Symptoms of tonsil stones include:

  • white or yellow spots or patches on your tonsils
  • feeling like something is stuck in your throat
  • coughing
  • sore throat
  • difficulty swallowing
  • bad breath

Tonsil stones typically fall out on their own. You can speed up the process by gargling with salt water. In severe cases, your doctor might need to surgically remove the stones or your tonsils.

A tonsillectomy removes your tonsils. It’s a very common surgical procedure. According to a 2016 study, you have a 0.2 to 2 percent chance of serious bleeding within 24 hours of the procedure. After that, you have a 0.1 to 3 percent chance of bleeding.

If you notice any bleeding after a tonsillectomy — especially any that lasts for more than an hour — seek emergency medical treatment.

Keep in mind that you may notice a little bit of blood once the scabs from the procedure start to fall off. This is normal and not cause for concern. Learn more about tonsillectomy scabs.

Some people have bleeding disorders that cause them to bleed easily. The most well-known blood disorder, hemophilia, happens when the body doesn’t produce a certain clotting factor protein.

Other things that can make you bleed easily include:

Medications used to prevent blood clots, including heparin, warfarin, and other anticoagulants, can also result in easy or excessive bleeding.

General symptoms of bleeding disorders include:

  • unexplained nosebleeds
  • excessive or long-lasting menstrual flow
  • prolonged bleeding after small cuts or wounds
  • excessive bruising or other skin marks

Minor cuts in the mouth and throat are common, especially if you’re eating something with sharp edges. While these injuries usually don’t cause bleeding, they can in people with bleeding disorders. Throat infections that damage blood vessels are also more likely to cause bleeding in people with bleeding disorders.

Seek emergency treatment for any excessive bleeding in your tonsils or bleeding that lasts for more than an hour.

Tonsil cancer can sometimes cause open sores and bleeding. This type of cancer is most common in people over the age of 50. It also affects men three to four times more than women, estimates Cedars-Sinai. The primary risk factors for tonsil cancer include the use of alcohol and tobacco.

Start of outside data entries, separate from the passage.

(** Booking a tick's drains and its charge. *)
Lemma emit_books ev delta reason s :
  accs_ok s -> (0 < tk_node ev)%Z ->
  let s' := emit_bin ev delta reason (emit_drains ev s) in
  only_accs s s' /\
  (forall b, bin_total b s' = (bin_total b s +
    if (0 <? tk_remainder ev)%Z && (0 <? tk_bin ev)%Z && (tk_bin ev =i b) then delta else 0)%Z) /\
  forall part, part <> "" -> part_total (tk_node ev) part s' =
    (part_total (tk_node ev) part s - drained_of part (map_to_list (tk_drains ev)))%Z.
Proof.
  intros Hok Hn. cbv zeta.
  destruct (emit_drains_books ev (map_to_list (tk_drains ev)) s Hok Hn) as (A & B & C).
  fold (emit_drains ev s) in A, B, C. unfold emit_bin.
  destruct ((0 <? tk_remainder ev)%Z && (0 <? tk_bin ev)%Z) eqn:E.
  - apply andb_prop in E as [_ E].
    destruct (record_bin_books (tk_bin ev) (tk_payload ev) delta reason (tk_epoch ev) _ (oa_accs _ _ A Hok))
      as (A' & B' & C').
    split_and!; [by etrans| |].
    + intros b. rewrite C', (bin_total_same b _ _ B). rewrite E. by rewrite andb_true_r.
    + intros part Hp. rewrite (part_total_same _ _ _ _ B'). by apply C.
  - split_and!; [done| |done]. intros b. rewrite (bin_total_same b _ _ B). cbn. lia.
Qed.

(** What one tick of [delta] did at a node: [t] units came off the pile of
    lineside parts, the rest was charged to the bin or held. *)
Record ticked (nodeID : Z) (part : string) (delta t : Z) (r : Runtime) (s s' : EdgeState) : Prop := {
  ti_take : t = Z.min delta (pile nodeID part s);
  ti_pile : pile nodeID part s' = (pile nodeID part s - t)%Z;
  ti_part : part_total nodeID part s' = (part_total nodeID part s - t)%Z;
  ti_bin : forall b, bin_total b s' = (bin_total b s - charged (delta - t) r b)%Z;
  ti_ok : node_ok nodeID (held (delta - t) (-1) r) s' }.

Lemma held_ok input sign r :
  (0 <= input)%Z -> (0 <= rt_pending r)%Z ->
  (0 <= rt_pending (held input sign r))%Z /\ rt_bin (held input sign r) = rt_bin r.
Proof. intros. unfold held. destruct (rt_bin r) eqn:E; cbn; rewrite ?E; split; lia || done. Qed.

(** The steps a consume tick and an A/B fallthrough share. *)
Lemma tick_steps node r claim delta reason s :
  node_ok (pn_id node) r s -> (0 < delta)%Z -> nc_payload claim <> "" ->
  exists drains rem res s1 s2 t,
    drainLinesideFirst (pn_id node) claim delta (mkConn s []) = (Ok (drains, rem), mkConn s1 []) /\
    applyHoldAndReplay (pn_id node) r rem (-1) (mkConn s1 []) = (Ok res, mkConn s2 []) /\
    let ev := tick_event node r claim (pn_core node) drains res.1.2 in
    ticked (pn_id node) (nc_payload claim) delta t r s
      (emit_bin ev (- tk_remainder ev) reason (emit_drains ev s2)).
Proof.
  intros [Hwf Hacc Hn Hr Hpend Hbin] Hd Hpay.
  destruct (drainLinesideFirst_healthy (pn_id node) claim delta s Hwf Hd Hpay)
    as (drains & t & s1 & Hdr & Ht & Hp1 & Hwf1 & Hb1 & Hof).
  pose proof Hb1 as (Eb & El & Er & En).
  destruct (hold_healthy (pn_id node) r (delta - t) (-1) s1) as (s2 & Hh & Hr2 & _ & F1 & F2 & F3 & F4 & F5).
  { by rewrite Er. }
  exists drains, (delta - t)%Z. do 2 eexists. exists s2, t. split; [exact Hdr|]. split; [exact Hh|]. cbv zeta.
  cbn [fst snd]. set (att := match rt_bin r with Some _ => _ | None => _ end).
  set (ev := tick_event _ _ _ _ _ _).
  assert (Hev : tk_node ev = pn_id node /\ tk_drains ev = drains /\ tk_remainder ev = att /\
    tk_bin ev = from_option id 0%Z (rt_bin r)).
  { unfold ev, tick_event, binAtNode. by destruct (rt_bin r). }
  destruct Hev as (V1 & V2 & V3 & V4).
  assert (Hacc2 : accs_ok s2) by (apply (accs_ok_same s); congruence).
  destruct (emit_books ev (- tk_remainder ev) reason s2 Hacc2) as (A & B & C); [by rewrite V1|].
  rewrite V1, V2 in C. pose proof (pile_nonneg (pn_id node) (nc_payload claim) s Hwf).
  assert (Hin : (0 <= delta - t)%Z) by lia.
  destruct (held_ok (delta - t) (-1) r Hin Hpend) as [P1 P2].
  split; [done| | | |split].
  - rewrite (pile_same _ _ _ _ (oa_rows _ _ A)). by rewrite (pile_same _ _ _ _ F1).
  - rewrite C, Hof by done. rewrite (part_total_same _ _ s); congruence.
  - intros x. rewrite B, (bin_total_same x s), V3, V4 by congruence. unfold att, charged.
    destruct (rt_bin r) as [b|] eqn:Eb'; cbn [from_option id]; [|rewrite andb_false_r; cbn; lia].
    rewrite (proj2 (Z.ltb_lt 0 b)) by by apply Hbin. rewrite andb_true_r.
    destruct (Z.ltb_spec 0 (delta - t + rt_pending r)), (b =i x); cbn; lia.
  - eapply lside_wf_same; [apply A..|]. by eapply lside_wf_same; [| |exact Hwf1].
  - by apply A.
  - done.
  - rewrite (oa_runtime _ _ A). exact Hr2.
  - done.
  - by rewrite P2.
Qed.

Lemma consume_tick_healthy node r claim delta s :
  node_ok (pn_id node) r s -> (0 < delta)%Z -> nc_payload claim <> "" ->
  exists res s' t, consume_tick node r claim delta (mkConn s []) = (Ok res, mkConn s' []) /\
    ticked (pn_id node) (nc_payload claim) delta t r s s'.
Proof.
  intros Hok Hd Hpay.
  destruct (tick_steps node r claim delta ReasonConsumeTick s Hok Hd Hpay)
    as (drains & rem & [[bound att] u] & s1 & s2 & t & Hdr & Hh & Ht).
  unfold consume_tick, sbind. rewrite Hdr. cbn [fst snd]. rewrite Hh. cbn in *. do 3 eexists. split; [done|].
  exact Ht.
Qed.

Lemma fallthrough_healthy node r claim delta s :
  node_ok (pn_id node) r s -> (0 < delta)%Z -> nc_payload claim <> "" ->
  exists s' t, handleABFallthrough node r claim delta (mkConn s []) = (Ok (), mkConn s' []) /\
    ticked (pn_id node) (nc_payload claim) delta t r s s'.
Proof.
  intros Hok Hd Hpay.
  destruct (tick_steps node r claim delta ReasonABFallthrough s Hok Hd Hpay)
    as (drains & rem & [[bound att] u] & s1 & s2 & t & Hdr & Hh & Ht).
  unfold handleABFallthrough, sbind. rewrite Hdr. cbn [fst snd]. rewrite Hh. cbn in *. do 2 eexists.
  split; [done|]. exact Ht.
Qed.

Lemma produce_tick_healthy node r claim delta s :
  node_ok (pn_id node) r s -> (0 < delta)%Z ->
  exists res s', produce_tick node r claim delta (mkConn s []) = (Ok res, mkConn s' []) /\
    (forall b, bin_total b s' = (bin_total b s + charged delta r b)%Z) /\ es_lineside s' = es_lineside s /\
    es_buckets s' = es_buckets s /\ node_ok (pn_id node) (held delta 1 r) s'.
Proof.
  intros [Hwf Hacc Hn Hr Hpend Hbin] Hd.
  destruct (hold_healthy (pn_id node) r delta 1 s Hr) as (s2 & Hh & Hr2 & _ & F1 & F2 & F3 & F4 & F5).
  destruct (held_ok delta 1 r) as [P1 P2]; [lia|done|].
  assert (Hacc2 : accs_ok s2) by (apply (accs_ok_same s); congruence).
  unfold produce_tick, sbind. rewrite Hh. unfold charged. destruct (rt_bin r) as [b|] eqn:Eb.
  - assert (Hpos : (0 <? delta + rt_pending r)%Z = true) by (apply Z.ltb_lt; lia). rewrite Hpos.
    unfold Produced, remember, tick_event, binAtNode, emit_bin. rewrite Eb. cbn [db faults tk_remainder tk_bin].
    rewrite Hpos, (proj2 (Z.ltb_lt 0 b)) by by apply Hbin. cbn [andb tk_payload tk_epoch].
    destruct (record_bin_books b (nc_payload claim) (delta + rt_pending r) ReasonProduced (rt_epoch r) s2 Hacc2)
      as (A & B & C). rewrite (proj2 (Z.ltb_lt 0 b)) in C by by apply Hbin.
    do 2 eexists. split; [reflexivity|]. split_and!.
    + intros x. rewrite C, (bin_total_same x s), andb_true_r; [done|congruence].
    + congruence.
    + rewrite (oa_rows _ _ A). done.
    + split; [|by apply A|done|by rewrite (oa_runtime _ _ A)|done|by rewrite P2].
      eapply lside_wf_same; [apply A..|]. by eapply lside_wf_same; [| |exact Hwf].
  - rewrite (proj2 (Z.ltb_lt 0 delta)) by done.
    unfold Produced, remember, tick_event, binAtNode, emit_bin. rewrite Eb. cbn [db faults tk_remainder tk_bin].
    change (0 <? 0)%Z with false. rewrite andb_false_r. do 2 eexists. split; [reflexivity|].
    split_and!; [|done..|].
    + intros x. rewrite (bin_total_same x s); [lia|congruence].
    + split; [by eapply lside_wf_same; [| |exact Hwf]|done..|by rewrite P2].
Qed.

Symptoms of tonsil cancer include:

  • a sore on the tonsils that won’t heal
  • a tonsil that’s growing larger on one side
  • bleeding or blood in your saliva
  • mouth pain
  • constant sore throat
  • ear pain
  • difficulty swallowing, chewing, or speaking
  • pain when eating citrus
  • pain when swallowing
  • lump or pain in your neck
  • bad breath

Treatment for tonsil cancer depends on its stage and whether it’s spread to any other areas. Early stage tonsil cancer can be treated with radiation. More advanced stages may require a combination of therapies, including chemotherapy or surgery to remove a tumor.

Bleeding tonsils are fairly uncommon. However, when your tonsils are irritated, like due to an infection, they may look red and bloody.

If you have a bleeding disorder or recently had your tonsils removed, you might also notice some bleeding. While it isn’t always a symptom to worry about, it’s best to make an appointment to rule out any underlying conditions.

If you notice heavy bleeding or bleeding that lasts for more than an hour, head to the emergency room.